Activism on its own is not sufficient, and so another point to note is the changed mental climate since World War II, which has allowed this activism both to occur and to be successful. New ideas issued from various sources Freudian explanations of human sexuality, the debate in many countries about sex education (often associated with the birth-control debate, and attempts to stabilise marriage), the impact of cross-cultural studies indicating that many societies had for long accommodated people with same-sex desires, the notion that the personal is political all drew together a range of people to contest old ideas about what homosexuality represented.
Other developments were also important, and they could be quite diverse. Kinseys famous sexological research of the 1940s showed that, far from being an indulgence of a small minority of deviants, same-sex sexual activity amongst males was far more common than had been presumed; moreover, the advent of the contraceptive pill allowed for sexual activity to be effectively separated from reproduction, encouraging large-scale sexual activity outside the old norms.
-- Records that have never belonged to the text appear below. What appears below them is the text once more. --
(** * osxkeychain: a shallow embedding of [osxkeychain/osxkeychain.go]

    The Go package drives the macOS Security / CoreFoundation C API through
    cgo.  The embedding keeps the Go control flow (early returns, [defer],
    run-time panics) and replaces the C side by an instrumented fake native
    layer: every [C.xxx] call of the source is appended to a log, objects the
    native layer creates get a fresh address, and what the keychain answers
    is read from a [World] record. *)

From Stdlib Require Import ZArith List String Ascii Bool Lia.
From Stdlib Require Strings.Byte.
Import ListNotations.

Local Open Scope string_scope.
Local Open Scope Z_scope.

(** ** Native data *)

Definition OSStatus := Z.
Definition CFIndex := Z.

(** [errSecSuccess], [kCFNotFound], [LONG_MAX] (CFIndex is a signed long),
    and the constants of Security/SecImportExport.h the source names. *)
Definition errSecSuccess : OSStatus := 0.
Definition kCFNotFound : CFIndex := -1.
Definition LONG_MAX : Z := 2 ^ 63 - 1.
Definition SEC_KEY_IMPORT_EXPORT_PARAMS_VERSION : Z := 0.
Definition kSecKeySecurePassphrase : Z := 2.
Definition kSecFormatPKCS12 : Z := 12.

(** A native string as the fake layer holds it: its length in UTF-16 code
    units (what [CFStringGetLength] answers) and its UTF-8 bytes, when it
    has an UTF-8 form at all. *)
Record NativeString := mkNativeString {
  ns_length : N;
  ns_cstring : option string
}.

Inductive CFTypeID :=
| StringTypeID | DataTypeID | NumberTypeID | BooleanTypeID
| IdentityTypeID | CertificateTypeID.

Inductive CFObject :=
| CFStringObj (s : NativeString)
| CFDataObj (bytes : list Byte.byte)
| CFNumberObj (n : Z)
| CFBooleanObj (b : bool)
| SecIdentityObj
| SecCertificateObj (der : option (list Byte.byte)).

(** [C.CFTypeRef]: a nil pointer, or the address of a native object. *)
Inductive CFTypeRef :=
| NULL
| Ref (addr : nat) (obj : CFObject).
Another major driving force in the re-evaluation of those with same-sex desires has been scholarship. Both within and outside the academy, there has been an enormous growth in the level and quality of scholarship on sex and gender issues. Historical studies indicated that a major cultural fount of the West, classical Greece, had a set of institutionalised arrangements for samesex relations. Works by such researchers as Evelyn Hooker in sociology, Jeffrey Weeks, Gert Hekma, Alan Bray, Wilhelm von Rosen and Giovanni DallOrto on the history of male homosexuality, and Martha Vicinus, Lillian Faderman, Karla Jay and Marie-Jo Bonnet in lesbian history have greatly enhanced our knowledge of sexuality in general, and how it is historically constructed. Pioneering work in womens studies by such scholars and theorists as Monique Wittig, Mary Daly and Kate Millett provided a new, feminist reading of culture. Many of the myths surrounding those with same-sex desires have been demolished (though they unfortunately persist in some quarters and have been resurrected by apostles of the radical right). Indeed, it would not be drawing too long a bow to say that activism and scholarship have played complementary roles in the past few decades. The activities of gay and lesbian scholars in rediscovering the lives of homosexuals hidden from history, in undermining received medical and psychiatric notions about the pathology of homosexuality, in documenting the frequency of same-sex behaviour throughout different social milieux, in providing new readings of art and literature have contributed greatly to contemporary gay and lesbian emancipation.